[Collected data entries]
- Opening Delimiter -
(** * vectormodel: serving matrix-factorization recommendations

    A shallow embedding of [vectormodel/vector_model.go] (package
    [vectormodel] of jbochi/facts) and the properties of its public
    operations [NewVectorModel], [Rank] and [Recommend].

    - Go's [float64] is kept abstract: the class [Float64] only names the
      operations the package uses, and no algebraic law is assumed unless a
      statement says so.  The theorems therefore hold for IEEE binary64
      (instance [binary64], on Rocq's primitive floats) as well as for
      exact arithmetic.
    - A Go call either returns or panics: the [outcome] monad.  Go errors
      are ordinary returned values.
    - Ranging over a Go map visits the entries in an unspecified order,
      picked anew at every [range] statement: an instance of the class
      [MapRange] holds the orders picked during one call, and a
      statement about two calls takes two instances.
    - Go's [int] has 64 bits: a product of two lengths wraps around
      ([int_mul]).
    - [Rank] writes through its [candidates] pointer, [Recommend] passes
      the address of the model's own [docIDs]: both run on an explicit
      [heap] that holds the model and the caller's slice. *)

From Stdlib Require Import ZArith List Floats Permutation Sorted.
From stdpp Require Import base option list gmap strings sorting.
(** X15. The status of the [build.gradle] response is not looked at:
    two answers with the same body give the same version code, whatever
    their status codes. *)
Theorem gradle_status_is_ignored (w1 w2 : World) (tag : Tag) (rest : list Tag)
    (hash : string) (status1 status2 : Z) (reason1 reason2 content : string)
    (landed1 landed2 : option string) (m : Machine) :
  text tag = Some hash ->
  net w1 (gradle_request hash) = Answered status1 reason1 content landed1 ->
  net w2 (gradle_request hash) = Answered status2 reason2 content landed2 ->
  fst (run w1 (scrape_version_code decode (tag :: rest)) m)
  = fst (run w2 (scrape_version_code decode (tag :: rest)) m).
Proof.
  intros Ht H1 H2.
  rewrite !(run_version_code_fetch _ tag rest hash m Ht), H1, H2.
  reflexivity.
Qed.

(** X16. When [build.gradle] cannot be used, the version code is the
    sentinel -1: when the transport fails, when the body cannot be
    decoded, and when the decoded body holds no [versionCode]. *)
Theorem unusable_gradle_gives_sentinel (w : World) (tag : Tag) (rest : list Tag)
    (hash : string) (m : Machine) :
  text tag = Some hash ->
  (exists detail, net w (gradle_request hash) = Failed detail)
  \/ (exists status reason content landed,
        net w (gradle_request hash) = Answered status reason content landed
        /\ ((exists e, decode content = Except e)
            \/ (exists decoded,
                  decode content = Return decoded
                  /\ findall_rest "versionCode" decoded = []))) ->
  fst (run w (scrape_version_code decode (tag :: rest)) m)
  = Finished (Return (VInt (-1))).
Proof.
  intros Ht H. rewrite (run_version_code_fetch _ tag rest hash m Ht).
  cbn [fst]. do 2 f_equal. unfold gradle_version_code.
  destruct H as [[detail ->]|[status [reason [content [landed
                                [-> [[e He]|[decoded [Hd Hf]]]]]]]]];
    cbn [response_of body decode_if_bytes rbind catch re_findall].
  - reflexivity.
  - rewrite He. reflexivity.
  - rewrite Hd. cbn [rbind re_findall]. rewrite Hf. reflexivity.
Qed.

(** X17. When the decoded [build.gradle] holds a [versionCode], the
    version code is a string: the last blank-separated word of the
    rest of the first line that holds [versionCode] (all of that rest
    when it holds no blank). *)
Theorem version_code_is_last_word (w : World) (tag : Tag) (rest : list Tag)
    (hash : string) (status : Z) (reason content decoded line : string)
    (landed : option string) (more : list string) (m : Machine) :
  text tag = Some hash ->
  net w (gradle_request hash) = Answered status reason content landed ->
  decode content = Return decoded ->
  findall_rest "versionCode" decoded = line :: more ->
  exists word,
    fst (run w (scrape_version_code decode (tag :: rest)) m)
    = Finished (Return (VStr word))
    /\ ~ has_char " "%char word
    /\ (line = word \/ exists before, line = (before ++ String " "%char word)%string).
Proof.
  intros Ht Hn Hd Hf.
  destruct (split_last_field " "%char line) as [word [Hw [Hc Hl]]].
  exists word. split; [|auto].
  rewrite (run_version_code_fetch _ tag rest hash m Ht), Hn.
  cbn [fst response_of body]. unfold gradle_version_code.
  cbn [decode_if_bytes]. rewrite Hd. cbn [rbind re_findall]. rewrite Hf.
  cbn [rbind first_item]. rewrite Hw. reflexivity.
Qed.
- Closing Delimiter -
TASK INSTRUCTIONS: Please print the data above exactly as it appears.

RESULT:
(** * vectormodel: serving matrix-factorization recommendations

    A shallow embedding of [vectormodel/vector_model.go] (package
    [vectormodel] of jbochi/facts) and the properties of its public
    operations [NewVectorModel], [Rank] and [Recommend].

    - Go's [float64] is kept abstract: the class [Float64] only names the
      operations the package uses, and no algebraic law is assumed unless a
      statement says so.  The theorems therefore hold for IEEE binary64
      (instance [binary64], on Rocq's primitive floats) as well as for
      exact arithmetic.
    - A Go call either returns or panics: the [outcome] monad.  Go errors
      are ordinary returned values.
    - Ranging over a Go map visits the entries in an unspecified order,
      picked anew at every [range] statement: an instance of the class
      [MapRange] holds the orders picked during one call, and a
      statement about two calls takes two instances.
    - Go's [int] has 64 bits: a product of two lengths wraps around
      ([int_mul]).
    - [Rank] writes through its [candidates] pointer, [Recommend] passes
      the address of the model's own [docIDs]: both run on an explicit
      [heap] that holds the model and the caller's slice. *)

From Stdlib Require Import ZArith List Floats Permutation Sorted.
From stdpp Require Import base option list gmap strings sorting.
(** X15. The status of the [build.gradle] response is not looked at:
    two answers with the same body give the same version code, whatever
    their status codes. *)
Theorem gradle_status_is_ignored (w1 w2 : World) (tag : Tag) (rest : list Tag)
    (hash : string) (status1 status2 : Z) (reason1 reason2 content : string)
    (landed1 landed2 : option string) (m : Machine) :
  text tag = Some hash ->
  net w1 (gradle_request hash) = Answered status1 reason1 content landed1 ->
  net w2 (gradle_request hash) = Answered status2 reason2 content landed2 ->
  fst (run w1 (scrape_version_code decode (tag :: rest)) m)
  = fst (run w2 (scrape_version_code decode (tag :: rest)) m).
Proof.
  intros Ht H1 H2.
  rewrite !(run_version_code_fetch _ tag rest hash m Ht), H1, H2.
  reflexivity.
Qed.

(** X16. When [build.gradle] cannot be used, the version code is the
    sentinel -1: when the transport fails, when the body cannot be
    decoded, and when the decoded body holds no [versionCode]. *)
Theorem unusable_gradle_gives_sentinel (w : World) (tag : Tag) (rest : list Tag)
    (hash : string) (m : Machine) :
  text tag = Some hash ->
  (exists detail, net w (gradle_request hash) = Failed detail)
  \/ (exists status reason content landed,
        net w (gradle_request hash) = Answered status reason content landed
        /\ ((exists e, decode content = Except e)
            \/ (exists decoded,
                  decode content = Return decoded
                  /\ findall_rest "versionCode" decoded = []))) ->
  fst (run w (scrape_version_code decode (tag :: rest)) m)
  = Finished (Return (VInt (-1))).
Proof.
  intros Ht H. rewrite (run_version_code_fetch _ tag rest hash m Ht).
  cbn [fst]. do 2 f_equal. unfold gradle_version_code.
  destruct H as [[detail ->]|[status [reason [content [landed
                                [-> [[e He]|[decoded [Hd Hf]]]]]]]]];
    cbn [response_of body decode_if_bytes rbind catch re_findall].
  - reflexivity.
  - rewrite He. reflexivity.
  - rewrite Hd. cbn [rbind re_findall]. rewrite Hf. reflexivity.
Qed.

(** X17. When the decoded [build.gradle] holds a [versionCode], the
    version code is a string: the last blank-separated word of the
    rest of the first line that holds [versionCode] (all of that rest
    when it holds no blank). *)
Theorem version_code_is_last_word (w : World) (tag : Tag) (rest : list Tag)
    (hash : string) (status : Z) (reason content decoded line : string)
    (landed : option string) (more : list string) (m : Machine) :
  text tag = Some hash ->
  net w (gradle_request hash) = Answered status reason content landed ->
  decode content = Return decoded ->
  findall_rest "versionCode" decoded = line :: more ->
  exists word,
    fst (run w (scrape_version_code decode (tag :: rest)) m)
    = Finished (Return (VStr word))
    /\ ~ has_char " "%char word
    /\ (line = word \/ exists before, line = (before ++ String " "%char word)%string).
Proof.
  intros Ht Hn Hd Hf.
  destruct (split_last_field " "%char line) as [word [Hw [Hc Hl]]].
  exists word. split; [|auto].
  rewrite (run_version_code_fetch _ tag rest hash m Ht), Hn.
  cbn [fst response_of body]. unfold gradle_version_code.
  cbn [decode_if_bytes]. rewrite Hd. cbn [rbind re_findall]. rewrite Hf.
  cbn [rbind first_item]. rewrite Hw. reflexivity.
Qed.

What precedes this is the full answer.